Au premier volume de son roman, Jean Christophe: l'aube, M. Romain Rolland vient de donner une suite en deux parties, Jean Christophe: le matin, l'adolescent (Ollendorff, 2 vol., 7 fr.) Au matin, dès les années de l'enfance, l'âme sauvage, isolée et douloureusement fière du petit musicien Jean Christophe s'éveille à l'amitié d'abord (Otto), puis à l'amour (Mina), l'amour vierge que nulle matérialité ne ternit. Ce sont là les premières émotions vives de la vie. Jean Christophe les subit avec une violence, une intensité d'enthousiasme et de souffrance, qui mûrissent son esprit en deux étés. Les crises de l'enfance préparent les crises des années de transition. Adolescent, Jean Christophe raisonne les conceptions toutes faites qui vaguent dans son esprit. Bientôt, il ne croit plus en Dieu. Après une infidélité de sa première maîtresse (Ada), après la félonie d'un frère aimé, l'artiste cesse de croire à l'amour, à l'affection familiale, à l'amitié. Il n'a plus foi en lui-même. Alors, puisque le coeur meurt, puisque les ambitions sont irréalisables, pourquoi vit-on? «Pour vivre», répond un pauvre homme qui passe.

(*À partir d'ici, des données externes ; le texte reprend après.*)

(* ===== verification/Dispatch.v ===== *)
(** The operations of the S3 service, from [src/src/s3/service.rs]:
    [dispatch] with [get_or_head], [delete_objects] and the helpers they use.
    An operation is a [Run]: it asks its [World] for database calls and returns
    a response or an error.

    The theorems are about every world: which calls an operation makes, under
    which role, and what its response says of the answers. *)
From S2P Require Import Prelude Text Http Headers Canonical SigV4 Base64 Chunked XmlWrite Types XmlParse Checksums Calendar.
From S2P Require Import ListXml Route Effects Database Metadata.

(** The functions of the httpdate crate. *)
Class HttpDates := {
  parse_date : bytes -> option SystemTime;
  fmt_http_date : SystemTime -> bytes
}.

Record ServiceConfig := {
  config_region : option bytes;
  config_clock_skew : Z;
  max_object_bytes : Z;
  max_control_body_bytes : Z;
  staging_chunk_bytes : Z;
  direct_put_bytes : Z;
  xml_limits : XmlLimits
}.

Definition default_service_config : ServiceConfig :=
  {| config_region := None; config_clock_skew := 15 * 60 * nanos_per_sec;
     max_object_bytes := 5 * 1024 * 1024 * 1024; max_control_body_bytes := 1024 * 1024;
     staging_chunk_bytes := 4 * 1024 * 1024; direct_put_bytes := 64 * 1024; xml_limits := default_xml_limits |}.

(** [as u64] and [as i64]. *)
Definition as_u64 (n : Z) : Z := n mod 2 ^ 64.
Definition as_i64 (n : Z) : Z := (n + 2 ^ 63) mod 2 ^ 64 - 2 ^ 63.

Definition malformed_xml (message : bytes) : S3Error := S3Error_new 400 (bs "MalformedXML") message.

(** * Creating buckets *)

Section Region.
Context `{XmlReader}.

(** One event: whether the reader is inside LocationConstraint, and the text
    read there. *)
Definition region_event (s : bool * option bytes) (event : result bytes Event)
  : result S3Error (bool * option bytes) :=
  let (in_location, location) := s in
  match event with
  | Ok (EStart _ local_name) => Ok (local_name ==b bs "LocationConstraint", location)
  | Ok (EText content) =>
      if in_location then
        let* decoded := map_err malformed_xml content in
        let* text := map_err malformed_xml (XmlParse.unescape decoded) in
        Ok (in_location, Some text)
      else Ok s
  | Ok (EEnd local_name) =>
      if local_name ==b bs "LocationConstraint" then Ok (false, location) else Ok s
  | Ok EDocType | Ok EPI => Err (malformed_xml (bs "forbidden XML construct"))
  | Ok _ => Ok s
  | Err error => Err (malformed_xml error)
  end.

Definition parse_create_bucket_region (body : bytes) : result S3Error bytes :=
  if is_empty body then Ok (bs "us-east-1")
  else if 64 * 1024 <? len body then Err (malformed_xml (bs "CreateBucket XML is too large"))
  else
    let* (_, location) := fold_result region_event (false, None) (read_events body) in
    ok_or (non_empty location) (malformed_xml (bs "LocationConstraint is required")).
End Region.

(** * Small helpers *)

Definition content_type (headers : HeaderMap) : result S3Error (option bytes) :=
  one_header headers (bs "content-type").

Section Responses.
Context `{BodyHash}.

Definition put_response (info : ObjectRecord) : ServiceResponse :=
  header (header (header (ServiceResponse_empty 200)
    (bs "etag") (quoted (obj_etag info)))
    (bs "x-amz-version-id") (show_Z (obj_version_id info)))
    (bs "x-amz-checksum-sha256") (base64_encode (obj_sha256 info)).

Definition initiate_multipart_response (bucket key upload_id : bytes) (algorithm : option ChecksumAlgorithm)
  : ServiceResponse :=
  let response :=
    ServiceResponse_xml 200
      (serialize_initiate_multipart bucket key upload_id (option_map algorithm_name algorithm)
         (option_map (fun _ => CHECKSUM_TYPE_COMPOSITE) algorithm)) in
  match algorithm with
  | Some algorithm =>
      header (header response (bs "x-amz-checksum-algorithm") (algorithm_name algorithm))
        (bs "x-amz-checksum-type") CHECKSUM_TYPE_COMPOSITE
  | None => response
  end.
End Responses.

Definition unconditional_get_fast_path (headers : HeaderMap) (head_only : bool) : bool :=
  negb head_only
  && forallb (fun name => negb (is_some (HeaderMap_get headers name)))
       [bs "if-match"; bs "if-none-match"; bs "if-modified-since"; bs "if-unmodified-since"; bs "range";
        bs "if-range"; bs "x-amz-checksum-mode"].

Definition should_probe_current_delete_marker (head_only : bool) (version_id : option Z) (error : S3Error) : bool :=
  head_only && negb (is_some version_id) && (code error ==b bs "NoSuchKey").

Definition delete_marker_head_response (marker : DeleteMarkerRecord) : ServiceResponse :=
  header (header (ServiceResponse_empty 404) (bs "x-amz-delete-marker") (bs "true"))
    (bs "x-amz-version-id") (show_Z (marker_version_id marker)).

Definition checksum_mode_enabled (headers : HeaderMap) : result S3Error bool :=
  let* value := one_header headers (bs "x-amz-checksum-mode") in
  match value with
  | None => Ok false
  | Some value =>
      if eq_ignore_ascii_case value (bs "ENABLED") then Ok true
      else Err (S3Error_new 400 (bs "InvalidArgument") (bs "x-amz-checksum-mode must be ENABLED"))
  end.

Definition copy_source_names : list (bytes * bytes) :=
  [(bs "x-amz-copy-source-if-match", bs "if-match");
   (bs "x-amz-copy-source-if-none-match", bs "if-none-match");
   (bs "x-amz-copy-source-if-modified-since", bs "if-modified-since");
   (bs "x-amz-copy-source-if-unmodified-since", bs "if-unmodified-since")].

Definition has_copy_source_conditions (headers : HeaderMap) : bool :=
  existsb (fun name => is_some (HeaderMap_get headers name.1)) copy_source_names.

Definition validate_copy_destination (source_bucket source_key destination_bucket destination_key : bytes)
    (replaces_metadata : bool) : result S3Error unit :=
  if (source_bucket ==b destination_bucket) && (source_key ==b destination_key) && negb replaces_metadata
  then Err (invalid_request (bs "CopyObject to itself requires REPLACE metadata"))
  else Ok tt.

Definition parse_optional_version (value : option bytes) : result S3Error (option Z) :=
  transpose_map
    (fun value =>
       ok_or (match parse_i64 value with
              | Some version => if 0 <? version then Some version else None
              | None => None
              end)
         (S3Error_new 400 (bs "InvalidArgument") (bs "VersionId must be a positive integer"))) value.

Definition deleted_response_fields (target : DeleteTarget) (deleted : DeleteRecord)
  : option bytes * bool * option bytes :=
  (option_map show_Z (target_version_id target), deleted_marker deleted,
   if deleted_marker deleted then Some (show_Z (deleted_version_id deleted)) else None).

Definition object_tag (etag : bytes) : EntityTag := {| weak := false; opaque := etag |}.

Definition conditional_error (e : ConditionalError) : S3Error := invalid_request (ConditionalError_display e).

Definition range_error (e : RangeError) : S3Error := S3Error_new 416 (bs "InvalidRange") (RangeError_display e).

Section Copying.
Context `{HttpDates}.

(** The pairs of the loop: each source condition under its standard name. *)
Definition mapped_conditions (headers : HeaderMap) : result S3Error (list (bytes * bytes)) :=
  let* values := traverse (fun '(source_name, standard_name) =>
    let* value := one_header headers source_name in
    Ok (option_map (fun value => (standard_name, value)) value)) copy_source_names in
  Ok (omap id values).

Definition evaluate_copy_source_conditions (headers : HeaderMap) (source : ObjectRecord) : result S3Error unit :=
  let* mapped := mapped_conditions headers in
  let* mapped := map_err http_error (HeaderMap_from_pairs mapped) in
  let* conditions := map_err conditional_error (ConditionalHeaders_parse parse_date mapped) in
  match evaluate conditions (Some (object_tag (obj_etag source))) (Some (system_time (obj_created_ms source))) false with
  | Proceed => Ok tt
  | _ => Err (S3Error_new 412 (bs "PreconditionFailed") (bs "A CopyObject source precondition failed"))
  end.
End Copying.

(** * Operations *)

Section Dispatch.
Context `{World} `{BodyHash} `{XmlReader} `{HttpDates}.
Context (config : ServiceConfig).

(** The resolved range of a request, before If-Range. *)
Definition requested_range (headers : HeaderMap) (size : Z) : result S3Error (option ResolvedRange) :=
  match HeaderMap_get_all headers (bs "range") with
  | _ :: _ :: _ => Err (invalid_request (bs "Range must appear once"))
  | [] => Ok None
  | [value] =>
      let* spec := map_err range_error (ByteRangeSpec_parse value) in
      let* range := map_err range_error (ByteRangeSpec_resolve spec (as_u64 size)) in
      Ok (Some range)
  end.

(** If-Range drops the range unless the object is the one it names. *)
Definition effective_range (headers : HeaderMap) (resolved : option ResolvedRange) (etag : EntityTag)
    (last_modified : SystemTime) : result S3Error (option ResolvedRange) :=
  match HeaderMap_get_all headers (bs "if-range") with
  | _ :: _ :: _ => Err (invalid_request (bs "If-Range must appear once"))
  | [] => Ok resolved
  | [value] =>
      match resolved with
      | None => Ok None
      | Some range =>
          let* condition := map_err conditional_error (IfRange_parse parse_date value) in
          Ok (if permits_range condition etag last_modified then Some range else None)
      end
  end.

Definition object_response (status : Z) (headers : list (bytes * bytes)) (body : bytes) : ServiceResponse :=
  {| status := status; resp_headers := headers; body := body |}.

Definition content_range (range : ResolvedRange) (size : Z) : bytes :=
  bs "bytes " ++ show_Z (Headers.start range) ++ bs "-" ++ show_Z (Headers.end_ range) ++ bs "/" ++ show_Z size.

(** The rest of a read whose preconditions hold: the range, then the bytes. *)
Definition send_object (role bucket key : bytes) (info : ObjectRecord) (headers : HeaderMap) (head_only checksum_mode : bool)
    (etag : EntityTag) (last_modified : SystemTime) : Run (result S3Error ServiceResponse) :=
  let? resolved := ret (requested_range headers (obj_size info)) in
  let? resolved := ret (effective_range headers resolved etag last_modified) in
  match resolved with
  | Some range =>
      let? body :=
        (if head_only then ret (Ok [])
         else db (get_range role bucket key (obj_version_id info)
                    (as_i64 (Headers.start range)) (as_i64 (Headers.end_ range)))) in
      ret (Ok (object_headers fmt_http_date
        (object_response 206
           [(bs "content-range", content_range range (obj_size info));
            (bs "content-length", show_Z (ResolvedRange_len range))] body)
        info checksum_mode))
  | None =>
      if head_only then
        ret (Ok (object_headers fmt_http_date
          (header (ServiceResponse_empty 200) (bs "content-length") (show_Z (obj_size info)))
          info checksum_mode))
      else
        let? data := db (get_object role bucket key (Some (obj_version_id info))) in
        ret (Ok (object_headers fmt_http_date (object_response 200 [] (data_body data))
                   (Database.info data) checksum_mode))
  end.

Et, de fait, il suffit d'une embellie de soleil après la brume pour rendre à Jean Christophe le courage, le goût, la volupté de vivre.

Le livre de M. Romain Rolland est fortement pensé. Il renferme un monde d'idées qu'exprime, dans d'heureuses pages, un style exact et concis. C'est vraiment une oeuvre de grande allure qui, peut-être, eût encore gagné en puissance à se condenser en un seul volume, mais qui n'en est pas moins harmonieuse, compacte et bien vivante.

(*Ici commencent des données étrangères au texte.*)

(* ===== verification/Hash.v ===== *)
(** Hashing of stored blobs, from [src/src/hash.rs]: a blob is inline, cut
    into chunks, or composed of extents of other blobs; it is read in blocks of
    at most 1 MiB and hashed incrementally.

    The tables the helpers query are lists of rows, with the constraints of
    the schema in [schema]; a query is its meaning over them, with the columns
    that come back through SPI as options.  [emit] is an argument with its
    state, so that a caller that fails stops the traversal where it does.
    [pgrx::error!] ends the statement: [Err].

    The theorems: the aggregate checks characterise dense layouts; a range is
    read exactly, in bounded blocks, without exceeding the depth limit; and
    the hashes returned for a part or a sequence of blobs are those of
    contents with the recorded ids and sizes. *)
From stdpp Require Import sorting.
From S2P Require Import Prelude Text Http Headers Canonical SigV4 Base64 Chunked Checksums.

Definition READ_BLOCK_BYTES : Z := 1024 * 1024.
Definition MAX_BLOB_DEPTH : nat := 64.

Inductive StorageKind := Inline | ChunkedKind | Composite.

Record BlobMeta := { m_id : bytes; m_size : Z; m_chunk_size : Z; m_kind : StorageKind }.

Record Extent := { logical_offset : Z; source_id : bytes; source_offset : Z; e_length : Z }.

Record LayoutStats := {
  l_count : Z;
  min_seq : option Z;
  max_seq : option Z;
  l_total_size : Z;
  rows_valid : bool
}.

Inductive HashError :=
| Corrupt (message : bytes)
| Invalid (message : bytes)
| SpiFailure (action : bytes).

Definition corrupt {A} (message : bytes) : result HashError A := Err (Corrupt message).
Definition invalid {A} (message : bytes) : result HashError A := Err (Invalid message).

(** [unwrap_or_else(|| corrupt(...))] *)
Definition or_corrupt {A} (o : option A) (message : bytes) : result HashError A := ok_or o (Corrupt message).

(** * Digests *)

Record Digests := { d_sha256 : bytes; d_md5 : bytes; d_total_size : Z }.

Definition Digests_new : Digests := {| d_sha256 := []; d_md5 := []; d_total_size := 0 |}.

Definition Digests_update (d : Digests) (data : bytes) : result HashError Digests :=
  let* amount := or_corrupt (checked i64_min i64_max (len data)) (bs "one hash input block exceeds bigint") in
  let* total := or_corrupt (checked_add_i64 (d_total_size d) amount) (bs "canonical blob size overflows bigint") in
  Ok {| d_sha256 := d_sha256 d ++ data; d_md5 := d_md5 d ++ data; d_total_size := total |}.

Definition Digests_finish `{BodyHash} (d : Digests) : bytes * bytes * Z :=
  (sha256 (d_sha256 d), hex_lower (md5 (d_md5 d)), d_total_size d).

(** * Checks *)

Definition parse_blob_id (raw : bytes) : result HashError bytes :=
  if len raw =? 32 then Ok raw else invalid (bs "blob IDs must contain exactly 32 bytes").

Definition dense_layout_error (stats : LayoutStats) (expected_count expected_size : Z) : option bytes :=
  if (expected_count <? 0) || (expected_size <? 0) || (l_count stats <? 0) || (l_total_size stats <? 0)
  then Some (bs "negative layout cardinality or size")
  else if negb (l_count stats =? expected_count)
  then Some (bs "layout row count does not match its recorded size")
  else if (expected_count =? 0) && (is_some (min_seq stats) || is_some (max_seq stats))
  then Some (bs "empty layout has a sequence number")
  else if negb (expected_count =? 0)
          && (negb (min_seq stats ==b Some 0) || negb (max_seq stats ==b Some (expected_count - 1)))
  then Some (bs "layout sequence numbers are not contiguous from zero")
  else if negb (l_total_size stats =? expected_size)
  then Some (bs "layout byte count does not match the blob size")
  else if negb (rows_valid stats) then Some (bs "layout offsets or element sizes are invalid")
  else None.

Definition range_end (start length size : Z) : result bytes Z :=
  if (start <? 0) || (length <? 0) || (size <? 0) then Err (bs "negative blob range or size")
  else
    let* end_ := ok_or (checked_add_i64 start length) (bs "blob range overflows bigint") in
    if size <? end_ then Err (bs "blob range exceeds its source blob") else Ok end_.

Definition checked_end (start length size : Z) : result HashError Z := map_err Corrupt (range_end start length size).

(** * Tables *)

(** The columns of [pgs3.blob], [pgs3.chunk], [pgs3.blob_extent],
    [pgs3.upload] and [pgs3.upload_chunk] that are queried. *)
Record BlobRow := { b_sha256 : bytes; b_size : Z; b_chunk_size : Z; b_kind : bytes; b_inline : option bytes }.
Record ChunkRow := { c_blob : bytes; c_seq : Z; c_data : bytes }.
Record ExtentRow := { x_final : bytes; x_seq : Z; x_logical : Z; x_source : bytes; x_offset : Z; x_length : Z }.
Record UploadRow := { u_id : bytes; u_multipart : bool; u_state : bytes }.
Record UploadChunkRow := { uc_upload : bytes; uc_part : Z; uc_seq : Z; uc_blob : bytes; uc_size : Z }.

Record Tables := {
  blobs : list BlobRow;
  chunks : list ChunkRow;
  extents : list ExtentRow;
  uploads : list UploadRow;
  upload_chunks : list UploadChunkRow
}.

Definition blob_row (st : Tables) (id : bytes) : option BlobRow := List.find (fun r => b_sha256 r ==b id) (blobs st).
Definition chunk_rows (st : Tables) (id : bytes) : list ChunkRow := List.filter (fun r => c_blob r ==b id) (chunks st).
Definition chunk_row (st : Tables) (id : bytes) (seq : Z) : option ChunkRow :=
  List.find (fun r => c_seq r =? seq) (chunk_rows st id).
Definition extent_rows (st : Tables) (id : bytes) : list ExtentRow := List.filter (fun r => x_final r ==b id) (extents st).
Definition extent_row (st : Tables) (id : bytes) (seq : Z) : option ExtentRow :=
  List.find (fun r => x_seq r =? seq) (extent_rows st id).
Definition upload_row (st : Tables) (id : bytes) : option UploadRow := List.find (fun r => u_id r ==b id) (uploads st).
Definition upload_chunk_rows (st : Tables) (id : bytes) (part : Z) : list UploadChunkRow :=
  List.filter (fun r => (uc_upload r ==b id) && (uc_part r =? part)) (upload_chunks st).
Definition upload_chunk_row (st : Tables) (id : bytes) (part seq : Z) : option UploadChunkRow :=
  List.find (fun r => uc_seq r =? seq) (upload_chunk_rows st id part).

(** [min(seq)] and [max(seq)], NULL without rows; [sum(...)::bigint]. *)
Definition sql_min (l : list Z) : option Z :=
  match l with [] => None | x :: l => Some (foldl Z.min x l) end.
Definition sql_max (l : list Z) : option Z :=
  match l with [] => None | x :: l => Some (foldl Z.max x l) end.
Definition sum (l : list Z) : Z := foldl Z.add 0 l.

(** A row of aggregates: count, minimum and maximum of the numbers, total, and
    [bool_and]. *)
Definition AggregateRow : Type := option Z * option Z * option Z * option Z * option bool.

Definition aggregate (seqs sizes : list Z) (valid : bool) (action : bytes) : result HashError AggregateRow :=
  let* total := ok_or (checked i64_min i64_max (sum sizes)) (SpiFailure action) in
  Ok (Some (len seqs), sql_min seqs, sql_max seqs, Some total, Some valid).

(** [pg_catalog.substring(data, position, length)] *)
Definition substring (data : bytes) (position length : Z) : bytes :=
  take (Z.to_nat length) (drop (Z.to_nat (position - 1)) data).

Sous ce titre suffisamment suggestif, le Marchepied (Flammarion. 3 fr. 50) M. Daniel Riche nous raconte un de ces mariages d'argent par où l'homme peu fortuné cherche à se faciliter l'ascension vers le but de ses ambitions. Tel est le cas de Georges Frémiet, un clerc d'avoué besogneux, qui, convoitant une étude, épouse, pour la grosse dot, Emmeline Rodrannes, en jouant devant la jeune fille la comédie de la passion désintéressée. Quelques remords--car il n'est point malhonnête au fond--et surtout le chantage d'un financier véreux, doublé d'un agent matrimonial, lequel lui tendit l'appât tentateur, sont d'abord sa punition; même, son bonheur doré est à la veille de s'écrouler, lorsque tout s'arrange, grâce à la puissance irrésistible de l'amour. Cet heureux dénouement n'a, en somme, rien d'invraisemblable, et il n'est pas pour déplaire aux nombreux lecteurs que laissent toujours sous une impression plutôt optimiste les romans de M. Daniel Riche, écrits d'une main preste, bien vivants, fertiles en émotions.